I have created 1 topic with 3 partitions and then added a state store in 1 topology and global store in 2nd topology.
Topology 1 :
public void createTopology() {
Topology topology = new Topology();
topology.addSource("source", new KeyDeserializer(), new ValueDeserializer(), "topic1");
topology.addProcessor("processor1", new CustomProcessorSupplier1(), "source");
final KeyValueStoreBuilder<Bytes, byte[]> rStoreBuilder = new KeyValueStoreBuilder<>(new RocksDbKeyValueBytesStoreSupplier("rstore"), Serdes.Bytes(), Serdes.ByteArray(), Time.SYSTEM);
rStoreBuilder.withLoggingEnabled(new HashMap<>());
topology.addStateStore(rStoreBuilder, "processor1");
Properties p = new Properties();
p.put(APPLICATION_ID_CONFIG, "stream1");
p.put(BOOTSTRAP_SERVERS_CONFIG, KafkaUtil.getBootStrapServers());
p.put(DEFAULT_KEY_SERDE_CLASS_CONFIG, KeySerde.class);
p.put(DEFAULT_VALUE_SERDE_CLASS_CONFIG, ValueSerde.class);
streams = new KafkaStreams(topology, p);
streams.start();
}
Topology 2 :
public void createTopology() {
Topology topology = new Topology();
final KeyValueStoreBuilder<Bytes, byte[]> rStoreBuilder = new KeyValueStoreBuilder<>(new RocksDbKeyValueBytesStoreSupplier("rstoreg"), Serdes.Bytes(), Serdes.ByteArray(), Time.SYSTEM);
rStoreBuilder.withLoggingDisabled();
topology.addGlobalStore(rStoreBuilder, "globalprocessname", Serdes.Bytes().deserializer(), Serdes.ByteArray().deserializer(), "topic1", "processor2", new CustomProcessorSupplier1());
Properties p = new Properties();
p.put(APPLICATION_ID_CONFIG, "stream1");
p.put(BOOTSTRAP_SERVERS_CONFIG, KafkaUtil.getBootStrapServers());
p.put(DEFAULT_KEY_SERDE_CLASS_CONFIG, KeySerde.class);
p.put(DEFAULT_VALUE_SERDE_CLASS_CONFIG, ValueSerde.class);
p.put(STATE_DIR_CONFIG, "/tmp/" + System.getProperty("server.port"));
streams = new KafkaStreams(topology, p);
streams.start();
}
}
When running single instance:-
Expected: Both state-store and global-store must contain all keys (data from all input partitions of topic1
Actual: State store contains data from 2 partitions Global store contains data from 1 partition
When running 2 instances of this code:-
Expected: Both global stores must contain all the data. 3 partitions are divided among 2 state stores and contain partial data
Actual: (S means statestore, G means global store, P means partition of input data) S1 - P1 G1 - P2 S2 - P3 G2 - P1, P2, P3
回答1:
The issue is with StreamsConfig.APPLICATION_ID_CONFIG
. You use same for two different types of applications.
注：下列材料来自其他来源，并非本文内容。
(* ===== verification/RuntimeDurability.v ===== *)
(** What the agent runtime returns is what the database holds: every result is
    yielded with nothing staged and the execution committed, so that another
    process finds the run as the caller was told. *)
From S2P Require Import Prelude Isolation Errors Text Float Value Lexical SkillSchema Sha256 Lifecycle Workflow Checkpoint Coordinator CoordinatorFacts Approval Events Records RecordFacts Provider Budget BudgetFacts Dict Tables TableFacts Repositories RepositoryFacts Manifests UnitOfWork UnitOfWorkFacts CommitFacts RetryPolicy EngineModels References Validator Scheduler Engine EngineFacts EngineCoordinator EngineCoordinatorFacts Skills Calendar AgentRuntime RuntimeInvariants RuntimeFacts.
Local Open Scope string_scope.
Local Open Scope list_scope.
Local Open Scope Z_scope.

(** A row and an execution that agree on what a result shows. *)
Record shown (row : WorkflowExecutionRecord.t) (x : ExecutionState.t) : Prop := {
  sh_status : WorkflowRunRecord.status (WorkflowRepository.run_of row)
              = WorkflowRun.status (ExecutionState.workflow_run x);
  sh_wait_reason : WorkflowRunRecord.wait_reason (WorkflowRepository.run_of row)
                   = WorkflowRun.wait_reason (ExecutionState.workflow_run x);
  sh_error_code : WorkflowRunRecord.error_code (WorkflowRepository.run_of row)
                  = WorkflowRun.error_code (ExecutionState.workflow_run x);
  sh_outputs : WorkflowRunRecord.outputs (WorkflowRepository.run_of row)
               = freeze_mapping (WorkflowRun.outputs (ExecutionState.workflow_run x))
}.

Lemma stored_shown x v row : WorkflowExecutionRecord.from_execution x v = Ok row -> shown row x.
Proof.
  unfold WorkflowExecutionRecord.from_execution. rewrite bind_Ok. intros (run & Hr & H).
  rewrite bind_Ok in H. destruct H as (a & _ & H). rewrite bind_Ok in H. destruct H as (l & _ & H).
  unfold WorkflowExecutionRecord.post_init in H. rewrite then_Ok in H. destruct H as [_ [= <-]].
  unfold WorkflowRunRecord.from_domain, WorkflowRunRecord.post_init in Hr.
  rewrite bind_Ok in Hr. destruct Hr as (i & _ & Hr). rewrite bind_Ok in Hr.
  destruct Hr as (o & [_ ->]%freeze_json_mapping_Ok & [= <-]). done.
Qed.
Value of StreamsConfig.APPLICATION_ID_CONFIG
is used as group.id
.
group.id
is used for scaling application. If you have two instance of same application (with same group.id
), they start processing messages from subset of partitions.
In your case you have two different applications but they used same StreamsConfig.APPLICATION_ID_CONFIG
. For each of them subset of partitions is assign (App1: 2 partitions, App2: 1 partition) and they process only subset of whole message. It is Consumer group mechanizm.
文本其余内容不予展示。